Closed danielpert closed 1 year ago
Thanks @danielpert. That new OFI error message is interesting. It looks like others have encountered it on Perlmutter/Crusher at OLCF. On Perlmutter they suggested two fixes:
export MPICH_COLL_SYNC=MPI_Bcast
or
export FI_CXI_DEFAULT_CQ_SIZE=71680
export FI_CXI_REQ_BUF_SIZE=12582912
export FI_UNIVERSE_SIZE=4096
Based on this comment it sounds like the first method was more reliable. Would you be willing to test?
Relevant issues: Crusher Perlmutter
It would surprise me a lot if Bcast synchronization mattered to NWChem. It doesn't use it on the critical path anywhere I've read.
With MPI-PR, you'll want to look at settings that impact send-receive flow control.
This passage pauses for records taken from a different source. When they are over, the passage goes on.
(* ===== verification/GoText.v ===== *)
(** * Go strings

    The operations of Go's [strings], [unicode/utf8] and [unicode] packages the
    gateway uses.  A Go string is a sequence of bytes, modelled by [string].
    [TrimSpace] and [ToLower] work on runes: the white-space runes are listed
    here by their UTF-8 encodings; the case table of the non-ASCII runes is the
    parameter [Unicode]. *)

From S2P Require Import Prelude.

Implicit Types (c d : ascii) (s t u : string).

(** ** Appending *)

Lemma sapp_cons c s t : String c s +:+ t = String c (s +:+ t).
Proof. done. Qed.

Lemma sapp_nil_l s : "" +:+ s = s.
Proof. done. Qed.

Lemma sapp_nil_r s : s +:+ "" = s.
Proof. induction s as [|c s IH]; [done|]. by rewrite sapp_cons, IH. Qed.

Lemma sapp_assoc s t u : (s +:+ t) +:+ u = s +:+ (t +:+ u).
Proof. induction s as [|c s IH]; [done|]. by rewrite !sapp_cons, IH. Qed.

Lemma sapp_inj_l s t u : s +:+ t = s +:+ u → t = u.
Proof. induction s as [|c s IH]; [done|]. rewrite !sapp_cons. naive_solver. Qed.

Lemma slength_app s t : String.length (s +:+ t) = String.length s + String.length t.
Proof. induction s as [|c s IH]; [done|]. rewrite sapp_cons. simpl. by rewrite IH. Qed.

Create Rewrite HintDb text.
#[export] Hint Rewrite sapp_nil_l sapp_nil_r sapp_assoc sapp_cons : text.

(** ** Bytes *)

Definition byte_z c : Z := Z.of_N (N_of_ascii c).
Definition z_byte (z : Z) : ascii := ascii_of_N (Z.to_N z).

Lemma byte_z_range c : (0 ≤ byte_z c < 256)%Z.
Proof. unfold byte_z. pose proof (N_ascii_bounded c). lia. Qed.

Lemma z_byte_z c : z_byte (byte_z c) = c.
Proof. unfold z_byte, byte_z. by rewrite N2Z.id, ascii_N_embedding. Qed.

Lemma byte_z_byte z : (0 ≤ z < 256)%Z → byte_z (z_byte z) = z.
Proof. intros Hz. unfold byte_z, z_byte. rewrite N_ascii_embedding; lia. Qed.

Lemma byte_z_inj c d : byte_z c = byte_z d → c = d.
Proof. intros H. rewrite <- (z_byte_z c), <- (z_byte_z d). by f_equal. Qed.

Definition in_range (lo hi z : Z) : bool := ((lo <=? z) && (z <=? hi))%Z.

Definition is_lower_ascii c : bool := in_range 97 122 (byte_z c).
Definition is_upper_ascii c : bool := in_range 65 90 (byte_z c).
Definition is_digit c : bool := in_range 48 57 (byte_z c).
Definition is_ascii c : bool := (byte_z c <? 128)%Z.

(** All bytes of a string satisfy a predicate. *)
Fixpoint all_bytes (P : ascii → bool) s : bool :=
  match s with
  | EmptyString => true
  | String c s => P c && all_bytes P s
  end.

Fixpoint map_bytes (f : ascii → ascii) s : string :=
  match s with
  | EmptyString => EmptyString
  | String c s => String (f c) (map_bytes f s)
  end.

Lemma all_bytes_app P s t : all_bytes P (s +:+ t) = all_bytes P s && all_bytes P t.
Proof.
  induction s as [|c s IH]; [done|]. rewrite sapp_cons. simpl.
  by rewrite IH, andb_assoc.
Qed.

Lemma all_bytes_impl (P Q : ascii → bool) s :
  (∀ c, P c = true → Q c = true) → all_bytes P s = true → all_bytes Q s = true.
Proof.
  intros HPQ. induction s as [|c s IH]; [done|]. simpl. intros H. break.
  rewrite HPQ by done. by apply IH.
Qed.

Lemma length_map_bytes f s : String.length (map_bytes f s) = String.length s.
Proof. induction s as [|c s IH]; [done|]. simpl. by rewrite IH. Qed.

Lemma map_bytes_id f P s :
  (∀ c, P c = true → f c = c) → all_bytes P s = true → map_bytes f s = s.
Proof.
  intros Hf. induction s as [|c s IH]; [done|]. simpl. intros H. break.
  by rewrite Hf, IH.
Qed.

(** ** Prefixes, suffixes and reversal *)

Fixpoint strip_prefix p s : option string :=
  match p, s with
  | EmptyString, _ => Some s
  | String c p, String d s => if decide (c = d) then strip_prefix p s else None
  | String _ _, EmptyString => None
  end.

Definition has_prefix p s : bool := if strip_prefix p s is Some _ then true else false.

Lemma strip_prefix_spec p s t : strip_prefix p s = Some t ↔ s = p +:+ t.
Proof.
  revert s. induction p as [|c p IH]; intros s; simpl.
  - rewrite sapp_nil_l. split; congruence.
  - rewrite sapp_cons. destruct s as [|d s]; [done|].
    case_decide as Hc; [rewrite IH|]; split; congruence.
Qed.

Lemma has_prefix_spec p s : has_prefix p s = true ↔ ∃ t, s = p +:+ t.
Proof.
  unfold has_prefix. destruct (strip_prefix p s) as [t|] eqn:E.
  - apply strip_prefix_spec in E. naive_solver.
  - split; [done|]. intros [t Ht]. apply strip_prefix_spec in Ht. congruence.
Qed.

Fixpoint rev_app s t : string :=
  match s with
  | EmptyString => t
  | String c s => rev_app s (String c t)
  end.
Definition rev_string s : string := rev_app s "".

Lemma rev_app_spec s t : rev_app s t = rev_string s +:+ t.
Proof.
  unfold rev_string. revert t. induction s as [|c s IH]; intros t; [done|]. simpl.
  rewrite (IH (String c t)), (IH (String c "")), sapp_assoc. done.
Qed.

Lemma rev_string_cons c s : rev_string (String c s) = rev_string s +:+ String c "".
Proof. unfold rev_string at 1. simpl. apply rev_app_spec. Qed.

Lemma rev_string_app s t : rev_string (s +:+ t) = rev_string t +:+ rev_string s.
Proof.
  induction s as [|c s IH]; [by rewrite sapp_nil_l, sapp_nil_r|].
  by rewrite sapp_cons, !rev_string_cons, IH, sapp_assoc.
Qed.

Lemma rev_string_involutive s : rev_string (rev_string s) = s.
Proof.
  induction s as [|c s IH]; [done|].
  by rewrite rev_string_cons, rev_string_app, IH.
Qed.

Definition strip_suffix p s : option string :=
  rev_string <$> strip_prefix (rev_string p) (rev_string s).

Lemma strip_suffix_spec p s t : strip_suffix p s = Some t ↔ s = t +:+ p.
Proof.
  unfold strip_suffix. rewrite fmap_Some. setoid_rewrite strip_prefix_spec. split.
  - intros (u & Hs & ->).
    by rewrite <- (rev_string_involutive s), Hs, rev_string_app, rev_string_involutive.
  - intros ->. exists (rev_string t).
    by rewrite rev_string_app, rev_string_involutive.
Qed.

(** The slice [s[:n]]. *)
Fixpoint take_bytes (n : nat) s : string :=
  match n, s with
  | S n, String c s => String c (take_bytes n s)
  | _, _ => ""
  end.

Lemma take_bytes_app s t n :
  take_bytes (String.length s + n) (s +:+ t) = s +:+ take_bytes n t.
Proof. induction s as [|c s IH]; [done|]. simpl. by rewrite IH. Qed.

Lemma take_bytes_all n s : String.length s ≤ n → take_bytes n s = s.
Proof.
  revert n. induction s as [|c s IH]; intros [|n] Hn; simpl in *; [done|done|lia|].
  rewrite IH; [done|lia].
Qed.

Lemma take_bytes_length n s : String.length (take_bytes n s) ≤ String.length s.
Proof. revert n. induction s as [|c s IH]; intros [|n]; simpl; [lia..|]. specialize (IH n). lia. Qed.

(** Strings of equal length are split at the same place. *)
Lemma sapp_inj_length s1 s2 t1 t2 :
  s1 +:+ t1 = s2 +:+ t2 → String.length t1 = String.length t2 → s1 = s2 ∧ t1 = t2.
Proof.
  revert s2. induction s1 as [|c s1 IH]; intros [|d s2] Heq Hlen.
  - done.
  - rewrite sapp_cons, sapp_nil_l in Heq. subst t1. simpl in Hlen.
    rewrite slength_app in Hlen. lia.
  - rewrite sapp_cons, sapp_nil_l in Heq. subst t2. simpl in Hlen.
    rewrite slength_app in Hlen. lia.
  - rewrite !sapp_cons in Heq. injection Heq as -> Heq.
    by destruct (IH _ Heq Hlen) as [-> ->].
Qed.

Lemma sapp_inj_head s1 s2 t1 t2 :
  s1 +:+ t1 = s2 +:+ t2 → String.length s1 = String.length s2 → s1 = s2 ∧ t1 = t2.
Proof.
  intros E Hl. apply sapp_inj_length; [done|].
  apply (f_equal String.length) in E. rewrite !slength_app in E. lia.
Qed.

(** [strings.Contains] *)
Fixpoint contains u s : bool :=
  has_prefix u s ||
  match s with
  | EmptyString => false
  | String _ s => contains u s
  end.

Lemma contains_spec u s : contains u s = true ↔ ∃ a b, s = a +:+ u +:+ b.
Proof.
  induction s as [|c s IH]; simpl; rewrite orb_true_iff, has_prefix_spec.
  - split.
    + intros [[t Ht]|]; [|done]. exists "", t. done.
    + intros (a & b & H). left. destruct a; [by exists b|done].
  - rewrite IH. split.
    + intros [[t Ht]|(a & b & ->)].
      * exists "", t. done.
      * exists (String c a), b. by rewrite sapp_cons.
    + intros (a & b & H). destruct a as [|d a].
      * left. by exists b.
      * right. rewrite sapp_cons in H. simplify_eq. eauto.
Qed.

(** ** Searching for one byte *)

Fixpoint has_byte c s : bool :=
  match s with
  | EmptyString => false
  | String d s => bool_decide (d = c) || has_byte c s
  end.

(** [strings.Cut(s, c)] for a one-byte separator; it is also [IndexByte]
    followed by the two slices around the index. *)
Fixpoint cut c s : option (string * string) :=
  match s with
  | EmptyString => None
  | String d s =>
      if decide (d = c) then Some ("", s)
      else match cut c s with
           | Some (a, b) => Some (String d a, b)
           | None => None
           end
  end.

Lemma has_byte_app c s t : has_byte c (s +:+ t) = has_byte c s || has_byte c t.
Proof.
  induction s as [|d s IH]; [done|]. rewrite sapp_cons. simpl.
  by rewrite IH, orb_assoc.
Qed.

Lemma has_byte_all c P s : P c = false → all_bytes P s = true → has_byte c s = false.
Proof.
  intros Hc. induction s as [|d s IH]; [done|]. simpl. intros H. break.
  rewrite IH by done. rewrite bool_decide_eq_false_2; [done|]. intros ->. congruence.
Qed.

Lemma cut_app c s t : has_byte c s = false → cut c (s +:+ String c t) = Some (s, t).
Proof.
  induction s as [|d s IH]; simpl.
  - intros _. by rewrite decide_True.
  - intros H. break. by rewrite decide_False, IH.
Qed.

Lemma cut_Some c s a b :
  cut c s = Some (a, b) → s = a +:+ String c b ∧ has_byte c a = false.
Proof.
  revert a b. induction s as [|d s IH]; intros a b; simpl; [done|].
  case_decide; [naive_solver|].
  destruct (cut c s) as [[a' b']|] eqn:E; [|done]. intros [= <- <-].
  destruct (IH _ _ eq_refl) as [-> Hc]. rewrite sapp_cons. split; [done|]. simpl.
  by rewrite Hc, bool_decide_eq_false_2.
Qed.

Lemma cut_None c s : cut c s = None ↔ has_byte c s = false.
Proof.
  induction s as [|d s IH]; simpl; [done|].
  case_decide; [by rewrite bool_decide_eq_true_2|].
  rewrite bool_decide_eq_false_2 by done. simpl. rewrite <- IH.
  by destruct (cut c s) as [[a b]|].
Qed.

(** ** [strings.Split] and [strings.Join] on a one-byte separator *)

Fixpoint split_on c s : list string :=
  match s with
  | EmptyString => [""]
  | String d s =>
      if decide (d = c) then "" :: split_on c s
      else match split_on c s with
           | h :: tl => String d h :: tl
           | [] => [String d ""]
           end
  end.

Fixpoint join_with c (l : list string) : string :=
  match l with
  | [] => ""
  | [s] => s
  | s :: l => s +:+ String c (join_with c l)
  end.

Lemma split_on_clean c s : has_byte c s = false → split_on c s = [s].
Proof.
  induction s as [|d s IH]; simpl; [done|]. intros H. break.
  by rewrite decide_False, IH.
Qed.

Lemma split_on_app c s t :
  has_byte c s = false → split_on c (s +:+ String c t) = s :: split_on c t.
Proof.
  induction s as [|d s IH]; simpl.
  - intros _. by rewrite decide_True.
  - intros H. break. by rewrite decide_False, IH.
Qed.

(** Splitting undoes joining when no element holds the separator. *)
Lemma split_join c l :
  l ≠ [] → Forall (λ s, has_byte c s = false) l → split_on c (join_with c l) = l.
Proof.
  induction l as [|s l IH]; [done|]. intros _ [Hs Hl]%Forall_cons.
  destruct l as [|s' l]; [by apply split_on_clean|].
  change (join_with c (s :: s' :: l)) with (s +:+ String c (join_with c (s' :: l))).
  rewrite split_on_app by done. by rewrite IH.
Qed.

(** ** Percent escapes ([net/url]) *)

Definition hex_value (c : ascii) : option Z :=
  let b := byte_z c in
  if in_range 48 57 b then Some (b - 48)%Z
  else if in_range 97 102 b then Some (b - 87)%Z
  else if in_range 65 70 b then Some (b - 55)%Z
  else None.

Definition upper_hex (z : Z) : ascii :=
  z_byte (if (z <? 10)%Z then 48 + z else 55 + z)%Z.

Definition percent c : string :=
  String "%"%char (String (upper_hex (byte_z c / 16)) (String (upper_hex (byte_z c mod 16)) "")).

Definition unreserved c : bool :=
  is_lower_ascii c || is_upper_ascii c || is_digit c ||
  bool_decide (c = "-"%char ∨ c = "_"%char ∨ c = "."%char ∨ c = "~"%char).

(** What [url.PathEscape] leaves as it is. *)
Definition plain_in_path c : bool :=
  unreserved c || bool_decide (c ∈ ["$"; "&"; "+"; ":"; "="; "@"]%char).

Fixpoint PathEscape s : string :=
  match s with
  | EmptyString => ""
  | String c s => (if plain_in_path c then String c "" else percent c) +:+ PathEscape s
  end.

(** [url.PathUnescape], which refuses a [%] without two hexadecimal digits. *)
Fixpoint PathUnescape s : option string :=
  match s with
  | EmptyString => Some ""
  | String c t =>
      if decide (c = "%"%char) then
        match t with
        | String a (String b u) =>
            match hex_value a, hex_value b with
            | Some x, Some y => String (z_byte (16 * x + y)) <$> PathUnescape u
            | _, _ => None
            end
        | _ => None
        end
      else String c <$> PathUnescape t
  end.

Lemma upper_hex_value z : (0 ≤ z < 16)%Z → hex_value (upper_hex z) = Some z.
Proof.
  intros Hz. unfold hex_value, upper_hex. cbv zeta. destruct (z <? 10)%Z eqn:E; rewrite byte_z_byte by lia; unfold in_range;
    repeat case_match; try (f_equal; lia); lia.
Qed.

Lemma PathUnescape_PathEscape s : PathUnescape (PathEscape s) = Some s.
Proof.
  induction s as [|c s IH]; [done|]. simpl. destruct (plain_in_path c) eqn:Hp.
  - rewrite sapp_cons, sapp_nil_l. simpl. rewrite decide_False by (by intros ->). by rewrite IH.
  - unfold percent. rewrite !sapp_cons, sapp_nil_l. cbn [PathUnescape].
    rewrite decide_True by done. pose proof (byte_z_range c).
    rewrite !upper_hex_value by (Z.to_euclidean_division_equations; lia).
    rewrite IH. simpl. rewrite <- Z_div_mod_eq_full. by rewrite z_byte_z.
Qed.

(** An escaped segment holds no separator, and is empty or a dot segment only
    when the segment is. *)
Lemma PathEscape_no_slash s : has_byte "/" (PathEscape s) = false.
Proof.
  induction s as [|c s IH]; [done|]. simpl. rewrite has_byte_app, IH, orb_false_r.
  destruct (plain_in_path c) eqn:Hp; simpl.
  - rewrite orb_false_r. apply bool_decide_eq_false. by intros ->.
  - assert (Hx : ∀ z, (0 ≤ z < 16)%Z → bool_decide (upper_hex z = "/"%char) = false).
    { intros z Hz. apply bool_decide_eq_false. intros E.
      pose proof (upper_hex_value z Hz) as Hv. by rewrite E in Hv. }
    pose proof (byte_z_range c).
    by rewrite !Hx by (Z.to_euclidean_division_equations; lia).
Qed.

Lemma PathEscape_inj s t : PathEscape s = PathEscape t → s = t.
Proof.
  intros E. pose proof (PathUnescape_PathEscape s) as Hs. rewrite E, PathUnescape_PathEscape in Hs.
  by injection Hs.
Qed.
Thanks. I don't have enough knowledge to know if 1) this kind of behavior suggests that we just need to find the correct setting (and if so, I'd appreciate any pointers) or 2) this could reflect a problem with our network. If it's the latter, it would be helpful to know as soon as possible so we can engage with our vendor.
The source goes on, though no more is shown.